Excluding cases without lying-down nystagmus, debris was presumed to be located in:
- Quadrant I: 32.2%,
- Quadrants II and III: 56.7%,
- Quadrant IV: 11.1% (Figure 7).
The relative rarity of debris in Quadrant IV may be explained by centrifugal forces acting during natural horizontal head movements, which tend to move debris toward other canal regions.
In 2 of 29 apogeotropic cases (6.9%), monopositional apogeotropic nystagmus suggested a sieve-type jam. These cases require careful differential diagnosis, and the most reliable indicator remains the response to liberatory maneuvers [18].
One apogeotropic case featured “incongruent” supine nystagmus—likely an anecdotal outlier, potentially due to patient head misalignment or canal angle variability during testing.
Our findings confirm the diagnostic relevance of the lying-down nystagmus (LDN) previously described in the literature [7,8,9,10,11,12]. The nystagmus observed upon transitioning to the supine position corresponds to the predicted endolymphatic currents generated by the movement of otoconial debris within the lateral canal [9,10].
The direction of LDN reflects whether the otoconia move ampullipetally or ampullifugally, thereby allowing differentiation between geotropic and apogeotropic forms [9,10].
The model was further expanded by Zhang et al. (2022), who described the coexistence of horizontal and vertical nystagmus components during the roll test, consistent with a multi-vector pattern of endolymphatic flow [11].

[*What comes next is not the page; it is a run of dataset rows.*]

(** The direction argument a recovery plan passes on. *)
Definition scan_direction (calls : list stub_call) : option Z :=
  match calls with
  | [_; recover_threshold _ _ _ d _ _] => Some d
  | _ => None
  end.

(** [make_pick_recover(yag1, yag2, threshold)()]: the body starts with
    [return None]; the statements after it are never reached. *)
Definition make_pick_recover (yag1 yag2 : yag) (threshold : list Q)
  : option Z := None.

Definition Qmax (a b : Q) : Q := if Qle_bool a b then b else a.

Definition max_samples (s : signal) (num : nat) : Q :=
  fold_left Qmax (map s (seq 1 (num - 1))) (s O).

Definition below (a b : Q) : bool :=
  match (a ?= b)%Q with Lt => true | _ => false end.

(** The selector as the specification words it (and as the unreachable
    statements of [pick_recover] read): the first sensor that is "IN" is
    sampled 25 times and its branch is chosen when the largest sample is
    below its floor. *)
Definition pick_recover_spec (yag1 yag2 : yag) (threshold : list Q)
  : option Z :=
  let num := 25%nat in
  if String.eqb (yag_position yag1) "IN" then
    if below (max_samples (get_thresh_signal yag1) num) (nth 0 threshold 0%Q)
    then Some 0%Z else None
  else if String.eqb (yag_position yag2) "IN" then
    if below (max_samples (get_thresh_signal yag2) num) (nth 1 threshold 0%Q)
    then Some 1%Z else None
  else None.

(** ** [homs_skywalker] *)

(** Run metadata: a dict as an association list read from the front. *)
Inductive argval :=
| ANum (q : Q)
| ANums (l : list Q)
| AStr (s : string).

Inductive mdval :=
| VNums (l : list Q)
| VStr (s : string)
| VStrs (l : list string)
| VDict (d : list (string * argval)).

Definition dict : Type := list (string * mdval).

Fixpoint dict_get (d : dict) (k : string) : option mdval :=
  match d with
  | [] => None
  | (k', v) :: rest => if String.eqb k k' then Some v else dict_get rest k
  end.

(** [d.update(other)]: the bindings of [other] shadow those of [d]. *)
Definition dict_update (d other : dict) : dict := other ++ d.

(** What [homs_skywalker] hands on: the metadata given to [run_decorator],
    and the goals, branches and selector given to [skywalker].  The mirrors
    and imagers that [homs_system()] builds are parameters here; [repr] of an
    imager is taken to be its name. *)
Record homs_run := mkHomsRun
  { run_md : dict; skywalker_goals : list Q;
    skywalker_branches : list (exn + list stub_call);
    skywalker_branch_choice : option Z }.

Definition homs_skywalker (m1h m2h : motor) (goals : list Q) (y1 y2 : yag)
    (gradients : option (list Q)) (tolerances averages timeout : Q)
    (has_beam_floor : list Q) (md : option dict) (first_steps : Q)
  : homs_run :=
  let gradients :=
    match gradients with
    | None => [(-4000)%Q; 32000%Q]
    | Some g => g
    end in
  let recover_m1 :=
    make_homs_recover [y1; y2] 0 m1h (1 # 10) (23998 # 100) get_thresh_signal in
  let recover_m2 :=
    make_homs_recover [y1; y2] 1 m2h (1 # 10) (10237 # 100) get_thresh_signal in
  let choice := make_pick_recover y1 y2 has_beam_floor in
  let _md : dict :=
    [("goals", VNums goals);
     ("detectors", VStrs [yag_name y1; yag_name y2]);
     ("mirrors", VStrs [motor_name m1h; motor_name m2h]);
     ("plan_name", VStr "homs_skywalker");
     ("plan_args",
      VDict [("goals", ANums goals);
             ("y1", AStr (yag_name y1)); ("y2", AStr (yag_name y2));
             ("gradients", ANums gradients);
             ("tolerances", ANum tolerances);
             ("averages", ANum averages);
             ("timeout", ANum timeout);
             ("has_beam_floor", ANums has_beam_floor);
             ("first_steps", ANum first_steps)])] in
  let _md := dict_update _md (match md with Some d => d | None => [] end) in
  let goals := map (fun g => 480 - g)%Q goals in
  mkHomsRun _md goals [recover_m1; recover_m2] choice.

(** Python's [==] on two lists of numbers. *)
Definition goals_equal (a b : list Q) : Prop := Forall2 Qeq a b.

(** ** [prune_path] *)

(** A device object, known by its identity. *)
Definition device : Type := nat.

Record Path := mkPath { devices : list device }.

(** The objects alive: a path is referred to by its address. *)
Definition store : Type := list Path.

Definition excluded (exclude : list device) (d : device) : bool :=
  existsb (Nat.eqb d) exclude.

(** Modelled from the spec: [prune_path] of [pswalker.path] is not under src
    (only [tests/test_path.py] calls it).  Given the items to exclude it
    builds a new path whose collection is the original minus the excluded
    items, and leaves the original as it is. *)
Definition prune_path (h : store) (path : nat) (exclude : list device)
  : option (store * nat) :=
  match nth_error h path with
  | None => None
  | Some p =>
      let kept := filter (fun d => negb (excluded exclude d)) (devices p) in
      Some (h ++ [mkPath kept], List.length h)
  end.
(** A normalised compact value is what encoding its target gives. *)
Lemma encode_decode_fields (E m : Z) :
  0 <= E < 256 -> 2 ^ 15 <= m < 2 ^ 23 ->
  3 <= E \/ m mod 2 ^ (8 * (3 - E)) = 0 ->
  BigToCompact (CompactToBig (E * 2 ^ 24 + m)) = E * 2 ^ 24 + m.
Proof.
  intros HE Hm Hlow.
  rewrite CompactToBig_pack by (eval_pow2; lia).
  destruct (Z.leb_spec E 3) as [Hle | Hgt].
  - assert (Hc : E = 0 \/ E = 1 \/ E = 2 \/ E = 3) by lia.
    destruct Hc as [-> | [-> | [-> | ->]]].
    + exfalso. destruct Hlow as [|Hlow]; [lia|].
      revert Hlow. eval_pow2. Z.div_mod_to_equations; lia.
    + destruct Hlow as [|Hlow]; [lia|].
      revert Hlow. eval_pow2. intros Hlow.
      rewrite (BigToCompact_of (m / 65536) 1) with (r := m);
        [ | lia | eval_pow2; Z.div_mod_to_equations; lia
          | eval_leb; eval_pow2; Z.div_mod_to_equations; lia ].
      destruct (Z.ltb_spec m (2 ^ 23)); [reflexivity | lia].
    + destruct Hlow as [|Hlow]; [lia|].
      revert Hlow. eval_pow2. intros Hlow.
      destruct (Z_lt_le_dec (m / 256) 256) as [Hs | Hb].
      * rewrite (BigToCompact_of (m / 256) 1) with (r := m * 256);
          [ | lia | eval_pow2; Z.div_mod_to_equations; lia
            | eval_leb; eval_pow2; Z.div_mod_to_equations; lia ].
        destruct (Z.ltb_spec (m * 256) (2 ^ 23)) as [Hlt|_];
          [revert Hlt; eval_pow2; lia|].
        rewrite Z.div_mul by lia. reflexivity.
      * rewrite (BigToCompact_of (m / 256) 2) with (r := m);
          [ | lia | eval_pow2; Z.div_mod_to_equations; lia
            | eval_leb; eval_pow2; Z.div_mod_to_equations; lia ].
        destruct (Z.ltb_spec m (2 ^ 23)); [reflexivity | lia].
    + change (2 ^ (8 * (3 - 3))) with 1. rewrite Z.div_1_r.
      destruct (Z_lt_le_dec m (2 ^ 16)) as [Hs | Hb].
      * rewrite (BigToCompact_of m 2) with (r := m * 256);
          [ | lia | revert Hs; eval_pow2; lia
            | eval_leb; eval_pow2; lia ].
        destruct (Z.ltb_spec (m * 256) (2 ^ 23)) as [Hlt|_];
          [revert Hlt; eval_pow2; lia|].
        rewrite Z.div_mul by lia. reflexivity.
      * rewrite (BigToCompact_of m 3) with (r := m);
          [ | lia | revert Hb; eval_pow2; lia
            | eval_leb; eval_pow2; lia ].
        destruct (Z.ltb_spec m (2 ^ 23)); [reflexivity | lia].
  - set (P := 2 ^ (8 * (E - 3))).
    assert (HP : 0 < P) by (apply pow2_pos; lia).
    assert (H16 : 2 ^ (8 * (E - 1)) = P * 2 ^ 16).
    { unfold P. rewrite <- pow2_split by lia. f_equal. lia. }
    assert (H24 : 2 ^ (8 * E) = P * 2 ^ 24).
    { unfold P. rewrite <- pow2_split by lia. f_equal. lia. }
    assert (H8 : 2 ^ (8 * (E - 1 - 1)) = P * 2 ^ 8).
    { unfold P. rewrite <- pow2_split by lia. f_equal. lia. }
    destruct (Z_lt_le_dec m (2 ^ 16)) as [Hs | Hb].
    + rewrite (BigToCompact_of (m * P) (E - 1)) with (r := m * 256).
      * destruct (Z.ltb_spec (m * 256) (2 ^ 23)) as [Hlt|_];
          [revert Hlt; eval_pow2; lia|].
        rewrite Z.div_mul by lia.
        replace (E - 1 + 1) with E by lia.
        rewrite Z.mod_small by lia. reflexivity.
      * lia.
      * rewrite H8. replace (8 * (E - 1)) with (8 * (E - 1 - 1) + 8) by lia.
        rewrite pow2_split, H8 by lia.
        revert Hs. eval_pow2. intros Hs. nia.
      * destruct (Z.leb_spec (E - 1) 3) as [Hle4 | Hgt4].
        -- assert (E = 4) by lia. subst E. unfold P. eval_pow2. lia.
        -- assert (HQ : P = 2 ^ (8 * (E - 1 - 3)) * 256).
           { unfold P. change 256 with (2 ^ 8).
             rewrite <- pow2_split by lia. f_equal. lia. }
           replace (m * P) with (m * 256 * 2 ^ (8 * (E - 1 - 3)))
             by (rewrite HQ; ring).
           rewrite Z.div_mul; [reflexivity|].
           apply Z.pow_nonzero; lia.
    + rewrite (BigToCompact_of (m * P) E) with (r := m).
      * destruct (Z.ltb_spec m (2 ^ 23)); [|lia].
        rewrite Z.mod_small by lia. reflexivity.
      * lia.
      * rewrite H16, H24. revert Hb. eval_pow2. intros Hb. nia.
      * destruct (Z.leb_spec E 3); [lia|].
        fold P. rewrite Z.div_mul; lia.
Qed.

Similarly, Liu et al. (2024) observed that LDN may occur together with direction-changing nystagmus, suggesting the presence of multifocal debris or partial canal jams influencing the clinical response [12]. This interpretation is consistent with the clinical description of direction-fixed monopositional apogeotropic horizontal nystagmus, considered evidence of a partial or “sieve-type” canal jam, where otoconial debris transiently obstructs the endolymphatic flow [19].
In addition, Giannoni et al. (2023) emphasized that optimizing patient posture after repositioning maneuvers can facilitate canal clearance, while Lee et al. (2025) demonstrated that the body-roll test can serve as a valuable diagnostic complement when the LDN is subtle or ambiguous [13,14].
5. Conclusions
The proposed quadrant-based model is intended as a conceptual framework rather than a fully validated diagnostic or therapeutic algorithm, but it could offer a plausible and clinically coherent theoretical hypothesis for interpreting the findings observed along the horizontal semicircular canal. Our data suggest that lying-down nystagmus (LDN), as described by Koo et al. (2006) and Han et al. (2006), represents a useful indicator of the initial debris position and therefore a valuable lateralizing sign in horizontal canal BPPV [7,8,9,10]. The coexistence of LDN with direction-changing positional responses, as later reported by Liu et al. (2024), further supports the possibility that multifocal debris movement or partial canal jams may influence the clinical presentation [12]. This interpretation is also compatible with the description of direction-fixed monopositional apogeotropic horizontal nystagmus, which can represent a clinical manifestation of a partial or “sieve-type” canal jam in which otoconial debris transiently obstructs endolymphatic flow [19].
Key takeaways include:
(a)To differentiate between utricular- and canal-side jams, the most reliable clinical indicator remains the side on which the liberatory maneuver is effective. Therefore, the maneuver should be performed first on one side, assessed, and—if ineffective—repeated on the opposite side.(b)The presence of lying-down (supine) nystagmus provides a helpful diagnostic clue which, when interpreted together with the roll-test response, may assist in topographic localization of the debris. However, its absence does not rule out canalolithiasis.(c)Our findings appear compatible with the mobile jam hypothesis and support the possibility that this mechanism may contribute to both geotropic and apogeotropic variants [9,10,12].
Furthermore, recent therapeutic studies show that optimized postural strategies after repositioning maneuvers and targeted body-roll techniques can enhance canal clearance and reduce recurrence, underscoring the clinical usefulness of integrating LDN analysis into bedside assessment [13].